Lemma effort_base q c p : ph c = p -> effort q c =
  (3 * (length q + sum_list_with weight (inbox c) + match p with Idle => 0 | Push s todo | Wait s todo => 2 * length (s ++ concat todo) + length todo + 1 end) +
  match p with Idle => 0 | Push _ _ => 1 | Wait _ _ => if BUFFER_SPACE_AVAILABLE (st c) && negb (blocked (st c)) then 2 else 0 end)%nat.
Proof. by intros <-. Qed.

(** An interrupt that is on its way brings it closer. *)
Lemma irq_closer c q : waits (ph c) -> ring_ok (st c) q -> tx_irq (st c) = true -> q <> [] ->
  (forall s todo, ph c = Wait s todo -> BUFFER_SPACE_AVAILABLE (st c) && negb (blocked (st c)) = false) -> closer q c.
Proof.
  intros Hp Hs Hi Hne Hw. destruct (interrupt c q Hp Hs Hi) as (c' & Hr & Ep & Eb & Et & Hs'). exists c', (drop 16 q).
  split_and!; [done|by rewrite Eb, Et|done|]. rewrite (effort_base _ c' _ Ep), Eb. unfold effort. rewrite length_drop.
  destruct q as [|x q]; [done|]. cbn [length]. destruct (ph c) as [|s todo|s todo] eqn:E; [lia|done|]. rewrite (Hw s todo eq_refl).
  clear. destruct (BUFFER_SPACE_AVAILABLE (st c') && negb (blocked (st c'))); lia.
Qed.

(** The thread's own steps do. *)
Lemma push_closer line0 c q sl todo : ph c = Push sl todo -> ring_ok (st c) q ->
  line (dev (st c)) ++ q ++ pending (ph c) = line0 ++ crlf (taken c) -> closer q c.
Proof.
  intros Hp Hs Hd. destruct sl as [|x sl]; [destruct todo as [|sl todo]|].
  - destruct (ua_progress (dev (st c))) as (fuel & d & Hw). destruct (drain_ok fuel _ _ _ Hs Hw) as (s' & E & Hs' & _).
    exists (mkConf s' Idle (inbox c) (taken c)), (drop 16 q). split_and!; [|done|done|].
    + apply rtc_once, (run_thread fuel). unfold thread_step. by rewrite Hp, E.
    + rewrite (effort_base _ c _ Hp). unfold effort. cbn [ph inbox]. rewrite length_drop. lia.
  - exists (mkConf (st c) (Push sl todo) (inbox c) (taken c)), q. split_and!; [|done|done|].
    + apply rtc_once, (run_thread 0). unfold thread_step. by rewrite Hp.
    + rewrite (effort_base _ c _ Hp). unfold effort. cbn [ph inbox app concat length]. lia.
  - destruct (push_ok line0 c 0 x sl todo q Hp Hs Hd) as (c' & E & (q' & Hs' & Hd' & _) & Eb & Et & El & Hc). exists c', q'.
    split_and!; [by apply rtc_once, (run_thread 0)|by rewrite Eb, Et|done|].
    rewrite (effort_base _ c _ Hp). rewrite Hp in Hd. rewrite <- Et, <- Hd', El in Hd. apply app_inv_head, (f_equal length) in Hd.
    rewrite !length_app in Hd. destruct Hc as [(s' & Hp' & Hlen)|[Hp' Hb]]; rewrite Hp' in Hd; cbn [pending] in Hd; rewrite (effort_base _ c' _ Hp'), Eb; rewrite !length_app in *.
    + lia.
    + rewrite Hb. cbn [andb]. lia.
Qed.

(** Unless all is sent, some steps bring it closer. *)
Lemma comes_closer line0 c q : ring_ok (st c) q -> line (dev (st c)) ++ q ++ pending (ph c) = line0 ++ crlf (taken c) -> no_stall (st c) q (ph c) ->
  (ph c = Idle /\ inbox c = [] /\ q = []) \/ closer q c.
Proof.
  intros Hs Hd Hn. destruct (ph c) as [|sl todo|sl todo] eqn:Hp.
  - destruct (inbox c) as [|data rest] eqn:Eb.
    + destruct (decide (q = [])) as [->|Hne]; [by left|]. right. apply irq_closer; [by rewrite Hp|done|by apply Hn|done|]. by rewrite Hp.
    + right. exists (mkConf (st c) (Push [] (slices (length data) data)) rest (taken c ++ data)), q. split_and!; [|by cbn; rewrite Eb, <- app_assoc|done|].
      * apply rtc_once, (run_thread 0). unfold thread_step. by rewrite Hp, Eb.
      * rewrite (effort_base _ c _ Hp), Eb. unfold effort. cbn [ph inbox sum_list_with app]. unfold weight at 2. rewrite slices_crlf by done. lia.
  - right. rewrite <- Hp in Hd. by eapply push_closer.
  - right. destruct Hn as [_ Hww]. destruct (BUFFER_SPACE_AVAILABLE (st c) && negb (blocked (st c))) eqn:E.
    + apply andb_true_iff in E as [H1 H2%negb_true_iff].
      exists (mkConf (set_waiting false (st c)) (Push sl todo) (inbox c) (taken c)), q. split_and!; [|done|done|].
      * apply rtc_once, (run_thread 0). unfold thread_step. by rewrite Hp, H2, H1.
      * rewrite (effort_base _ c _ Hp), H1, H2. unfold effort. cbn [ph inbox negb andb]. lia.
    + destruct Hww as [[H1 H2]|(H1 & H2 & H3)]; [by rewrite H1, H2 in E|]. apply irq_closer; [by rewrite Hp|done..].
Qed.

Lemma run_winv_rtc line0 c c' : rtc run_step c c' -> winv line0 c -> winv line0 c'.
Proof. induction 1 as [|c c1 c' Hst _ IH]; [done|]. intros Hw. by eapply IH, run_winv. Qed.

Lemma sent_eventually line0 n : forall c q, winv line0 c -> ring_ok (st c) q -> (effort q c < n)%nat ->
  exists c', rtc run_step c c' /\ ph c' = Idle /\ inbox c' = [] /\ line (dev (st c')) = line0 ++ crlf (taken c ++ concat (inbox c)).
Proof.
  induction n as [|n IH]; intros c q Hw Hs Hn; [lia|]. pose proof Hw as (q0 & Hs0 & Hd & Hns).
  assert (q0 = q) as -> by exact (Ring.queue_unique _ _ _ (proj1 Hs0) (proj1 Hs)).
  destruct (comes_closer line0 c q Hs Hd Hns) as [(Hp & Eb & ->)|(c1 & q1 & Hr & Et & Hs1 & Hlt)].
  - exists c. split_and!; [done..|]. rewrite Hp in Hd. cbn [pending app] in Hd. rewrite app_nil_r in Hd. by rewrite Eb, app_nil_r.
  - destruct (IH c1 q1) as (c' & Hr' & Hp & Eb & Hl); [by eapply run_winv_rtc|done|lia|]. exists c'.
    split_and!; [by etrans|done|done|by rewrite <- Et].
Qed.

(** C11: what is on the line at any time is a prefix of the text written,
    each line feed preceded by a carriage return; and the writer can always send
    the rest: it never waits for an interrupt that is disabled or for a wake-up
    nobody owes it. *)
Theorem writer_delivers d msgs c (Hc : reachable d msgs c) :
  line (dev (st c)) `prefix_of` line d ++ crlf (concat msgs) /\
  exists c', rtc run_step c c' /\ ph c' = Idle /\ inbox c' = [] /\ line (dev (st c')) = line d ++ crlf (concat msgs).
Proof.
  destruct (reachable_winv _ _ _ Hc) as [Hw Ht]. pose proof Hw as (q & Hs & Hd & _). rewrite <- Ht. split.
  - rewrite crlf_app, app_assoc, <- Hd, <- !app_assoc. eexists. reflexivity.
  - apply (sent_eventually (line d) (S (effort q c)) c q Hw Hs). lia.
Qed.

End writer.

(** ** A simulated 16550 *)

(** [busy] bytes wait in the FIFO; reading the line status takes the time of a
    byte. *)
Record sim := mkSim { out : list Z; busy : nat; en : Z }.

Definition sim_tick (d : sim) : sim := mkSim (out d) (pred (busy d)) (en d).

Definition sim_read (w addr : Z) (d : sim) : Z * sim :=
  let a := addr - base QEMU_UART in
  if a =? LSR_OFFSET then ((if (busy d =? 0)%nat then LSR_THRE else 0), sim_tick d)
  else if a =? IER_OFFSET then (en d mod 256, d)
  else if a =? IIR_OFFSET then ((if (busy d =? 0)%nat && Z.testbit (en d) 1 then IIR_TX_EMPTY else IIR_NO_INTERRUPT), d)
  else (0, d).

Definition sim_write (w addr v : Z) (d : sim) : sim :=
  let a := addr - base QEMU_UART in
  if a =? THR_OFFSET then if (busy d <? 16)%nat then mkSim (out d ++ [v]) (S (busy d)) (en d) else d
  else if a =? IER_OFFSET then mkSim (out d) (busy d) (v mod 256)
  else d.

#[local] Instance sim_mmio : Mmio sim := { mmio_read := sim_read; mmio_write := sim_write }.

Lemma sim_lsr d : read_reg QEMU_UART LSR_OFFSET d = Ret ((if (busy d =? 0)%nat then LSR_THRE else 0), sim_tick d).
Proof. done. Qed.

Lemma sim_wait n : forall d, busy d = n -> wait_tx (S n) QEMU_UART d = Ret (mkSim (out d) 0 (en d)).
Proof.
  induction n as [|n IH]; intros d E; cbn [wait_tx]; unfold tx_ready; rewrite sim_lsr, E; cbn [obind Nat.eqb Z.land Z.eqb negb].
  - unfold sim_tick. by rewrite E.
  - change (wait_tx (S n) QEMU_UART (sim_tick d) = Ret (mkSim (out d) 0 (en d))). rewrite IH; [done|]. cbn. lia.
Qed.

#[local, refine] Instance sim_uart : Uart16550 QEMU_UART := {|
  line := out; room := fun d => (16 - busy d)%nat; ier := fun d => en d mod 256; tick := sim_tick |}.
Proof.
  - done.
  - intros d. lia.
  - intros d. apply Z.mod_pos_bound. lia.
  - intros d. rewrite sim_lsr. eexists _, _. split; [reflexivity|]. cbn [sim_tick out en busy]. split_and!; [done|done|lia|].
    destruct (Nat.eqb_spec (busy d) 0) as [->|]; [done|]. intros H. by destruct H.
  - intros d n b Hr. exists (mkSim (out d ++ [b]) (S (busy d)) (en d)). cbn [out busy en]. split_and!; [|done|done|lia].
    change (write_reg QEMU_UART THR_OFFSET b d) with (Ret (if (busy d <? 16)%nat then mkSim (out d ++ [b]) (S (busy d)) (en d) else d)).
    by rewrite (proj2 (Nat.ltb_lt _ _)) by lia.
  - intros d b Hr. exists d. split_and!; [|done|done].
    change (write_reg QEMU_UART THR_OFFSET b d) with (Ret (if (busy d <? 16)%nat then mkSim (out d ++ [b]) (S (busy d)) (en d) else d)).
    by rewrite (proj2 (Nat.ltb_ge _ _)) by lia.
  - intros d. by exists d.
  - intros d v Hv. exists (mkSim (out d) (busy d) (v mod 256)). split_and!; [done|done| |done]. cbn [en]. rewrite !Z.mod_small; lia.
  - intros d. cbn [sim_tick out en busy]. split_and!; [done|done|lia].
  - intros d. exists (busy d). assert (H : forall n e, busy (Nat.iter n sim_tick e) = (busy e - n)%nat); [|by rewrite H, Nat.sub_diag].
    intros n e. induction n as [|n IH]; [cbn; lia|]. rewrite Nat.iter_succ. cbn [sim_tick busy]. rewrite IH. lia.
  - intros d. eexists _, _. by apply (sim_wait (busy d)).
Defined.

....

*Work to be completed*
Could you repeat exactly the lines in the listing above from the one with "induction n as [|n IH]; intros c" down to the one with "- exists c."? Include both of those lines.

*Exercise output*
  induction n as [|n IH]; intros c q Hw Hs Hn; [lia|]. pose proof Hw as (q0 & Hs0 & Hd & Hns).
  assert (q0 = q) as -> by exact (Ring.queue_unique _ _ _ (proj1 Hs0) (proj1 Hs)).
  destruct (comes_closer line0 c q Hs Hd Hns) as [(Hp & Eb & ->)|(c1 & q1 & Hr & Et & Hs1 & Hlt)].
  - exists c. split_and!; [done..|]. rewrite Hp in Hd. cbn [pending app] in Hd. rewrite app_nil_r in Hd. by rewrite Eb, app_nil_r.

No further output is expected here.